- **GOAL OF THE EXERCISE**: In the records that follow, find the line with "map toolchain_key ts"; from there, retype every line exactly through the line with "destruct (toolchain_loads _", which also belongs to the answer.

Data entries:
(** One validated toolchain parses, with its tuple and its artifacts. *)
Lemma toolchain_loads rev hosts rt keys v keys' :
  validateToolchain (VStr rev) hosts rt keys v = Ok keys' -> loadable_toolchain v -> separated rt v ->
  keys' = candidateKey v :: keys /\ candidateKey v ∉ keys /\
  exists t, parseToolchain (VStr rev) hosts v = Ok t /\ toolchain_key t = candidateKey v /\
    map a_coordinate (t_artifacts t) = map (fun a => get_str (opt_prop a "coordinate")) (get_list (opt_prop v "artifacts")) /\
    Forall (fun a => validCoordinate (a_coordinate a) = true) (t_artifacts t).
Proof.
  unfold validateToolchain. cbv zeta. intros Hr [Hjk Hnd] Hsep. guard Hr as Eg.
  destruct Eg as [[[[[[[[[Hp Hk] Hmc] Hl] Hja] Hjre] Htpl] Harr] Hlo] Hhi].
  destruct (str_in (candidateKey v) keys) eqn:Ek; [done|].
  apply bind_ok in Hr as (expected & He & Hr). apply bind_ok in Hr as (a & Ha & Hr).
  apply bind_ok in Hr as (e & Hc & Hr). guard Hr as Ej. destruct Ej as [Hj%streq_true Hrev%strict_eq_str].
  apply bind_ok in Hr as ([primary server] & Hreq & Hr). destruct (negb (forallb comparable _)); [done|].
  destruct (negb (streq _ _)); [done|]. apply bind_ok in Hr as (us & Hart & Hr). apply bind_ok in Hr as ([] & _ & Hr).
  match type of Hr with (if ?b then _ else _) = _ => destruct b; [done|] end. injection Hr as <-.
  split; [done|]. split; [by rewrite <- str_in_spec, Ek|].
  apply artifacts_load in Hart as (parsed & Hparsed & Hf2).
  apply vstr_true in Hmc as (mc & Hmc & Hmcv).
  assert (exists version, opt_prop (opt_prop v "loader") "version" = VStr version) as (version & Hversion).
  { unfold validLoader in Hl. rewrite !andb_true_iff in Hl. destruct Hl as [_ (x & Hx & _)%vstr_true]. by exists x. }
  assert (validJava (opt_prop v "java") = true) as Hjv by (by apply lock_java_loads).
  destruct (validJava_ok _ Hjv) as (c & n & Hcomp & Hmaj & _ & _).
  unfold required_artifacts in Hreq. cbv zeta in Hreq.
  destruct (List.filter (fun a => strict_eq (opt_prop a "role") _) _) as [|p [|]] eqn:Efp; try done.
  destruct (List.filter _ _) as [|sv [|]] in Hreq; try done.
  apply bind_ok in Hreq as (co & Hco & Hreq). destruct (strict_eq _ (VStr co)) eqn:Epc; cbn [negb] in Hreq; [|done].
  apply strict_eq_str in Epc. destruct (primary_loads _ _ _ Hf2 Efp) as (pa & Hpa & Hpc).
  rewrite Hmc in Hco. apply (primary_coordinate_same _ _ _ _ Hversion) in Hco.
  destruct (jre_loads rt v rev expected a e c n Hjre Hsep He Ha Hc Hj Hrev Hcomp Hmaj) as (j & Hjp).
  assert (map a_coordinate parsed = map (fun a => get_str (opt_prop a "coordinate")) (get_list (opt_prop v "artifacts"))) as Hcoord.
  { clear -Hf2. induction Hf2 as [|x y l l' (Hx & _) _ IH]; [done|]. cbn [map]. by rewrite IH, Hx. }
  assert (plainObject (opt_prop v "jre") = true) as Hjp'.
  { unfold validJre in Hjre. rewrite !andb_true_iff in Hjre. tauto. }
  eexists. split.
  { unfold parseToolchain. cbv zeta. rewrite Hp, <- (sameKeys_reorder _ _ _ toolchain_names), Hk, Hl, Hjv, Hjp', Harr, Htpl, Hhi.
    rewrite Hmc. cbn [vstr get_str]. rewrite Hmcv, (proj2 (Z.ltb_ge (zlen (get_list (opt_prop v "artifacts"))) 1)) by lia.
    cbn [negb orb]. rewrite Hjp. cbn [mbind res_bind]. rewrite Hparsed. cbn [mbind res_bind]. rewrite Hpa, Hco.
    cbn [mbind res_bind]. assert (a_coordinate pa = co) as -> by congruence. rewrite streq_refl. cbn [negb].
    rewrite bool_decide_eq_true_2 by (by rewrite Hcoord). cbn [negb]. reflexivity. }
  cbn [t_artifacts]. split; [|split; [done|]].
  - unfold toolchain_key, candidateKey. cbn [t_minecraftVersion t_kind t_version t_component t_major].
    rewrite Hmc, Hversion, Hcomp, Hmaj. cbn [to_string get_str].
    assert (exists kind, opt_prop (opt_prop v "loader") "kind" = VStr kind) as (kind & ->).
    { destruct (expectedPrimary_string _ _ _ Hco) as (k & Hk' & _). by exists k. }
    done.
  - clear -Hf2. induction Hf2 as [|x y l l' (_ & _ & _ & ?) _ IH]; by constructor.
Qed.
(** The loop over the toolchains, with the sets of tuples and coordinates. *)
Lemma toolchains_load rev hosts rt values : forall keys keys' coords,
  foldM_res (validateToolchain (VStr rev) hosts rt) keys values = Ok keys' ->
  Forall loadable_toolchain values -> Forall (separated rt) values ->
  (forall x, x ∈ coords -> exists k c, x = k ++ NUL ++ c /\ k ∈ keys /\ 0 ∉ c) ->
  exists ts, parse_toolchains (VStr rev) hosts keys coords values = Ok ts /\
    map toolchain_key ts = map candidateKey values.
Proof.
  induction values as [|v values IH]; intros keys keys' coords Hf Hl Hs Hc; [by exists []|].
  cbn [foldM_res] in Hf. apply bind_ok in Hf as (k1 & Hv & Hf). inversion Hl; subst. inversion Hs; subst.
  destruct (toolchain_loads _ _ _ _ _ _ Hv) as (-> & Hfresh & t & Ht & Hkey & Hco & Hval); [done..|].
  cbn [parse_toolchains]. rewrite Ht. cbn [mbind res_bind]. rewrite Hkey.
  assert (str_in (candidateKey v) keys = false) as ->.
  { destruct (str_in _ keys) eqn:E; [|done]. by apply str_in_spec in E. }
  assert (NoDup (map a_coordinate (t_artifacts t))) as Hnd by (rewrite Hco; by unfold loadable_toolchain in *; destruct_and?).
  rewrite Forall_forall in Hval.
  rewrite add_coordinates_fresh; [|done|].
  2:{ intros a Ha Hin. apply Hc in Hin as (k & c & E & Hk & Hn). apply nul_split in E as [<- _]; [done| |done].
      apply coordinate_no_nul. by apply Hval. }
  cbn [mbind res_bind]. edestruct IH as (ts & -> & Hts); [exact Hf|done|done| |].
  { intros x Hx. apply elem_of_app in Hx as [Hx|Hx].
    - rewrite list_elem_of_In, <- in_rev, <- list_elem_of_In in Hx. apply list_elem_of_fmap in Hx as (a & -> & Ha).
      exists (candidateKey v), (a_coordinate a). split; [done|]. split; [left|]. apply coordinate_no_nul. by apply Hval.
    - apply Hc in Hx as (k & c & -> & Hk & Hn). exists k, c. split; [done|]. split; [by right|done]. }
  cbn [mbind res_bind]. exists (t :: ts). split; [done|]. cbn [map]. by rewrite Hkey, Hts.
Qed.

- **ANSWER TO THE PROBLEM**:
    map toolchain_key ts = map candidateKey values.
Proof.
  induction values as [|v values IH]; intros keys keys' coords Hf Hl Hs Hc; [by exists []|].
  cbn [foldM_res] in Hf. apply bind_ok in Hf as (k1 & Hv & Hf). inversion Hl; subst. inversion Hs; subst.
  destruct (toolchain_loads _ _ _ _ _ _ Hv) as (-> & Hfresh & t & Ht & Hkey & Hco & Hval); [done..|].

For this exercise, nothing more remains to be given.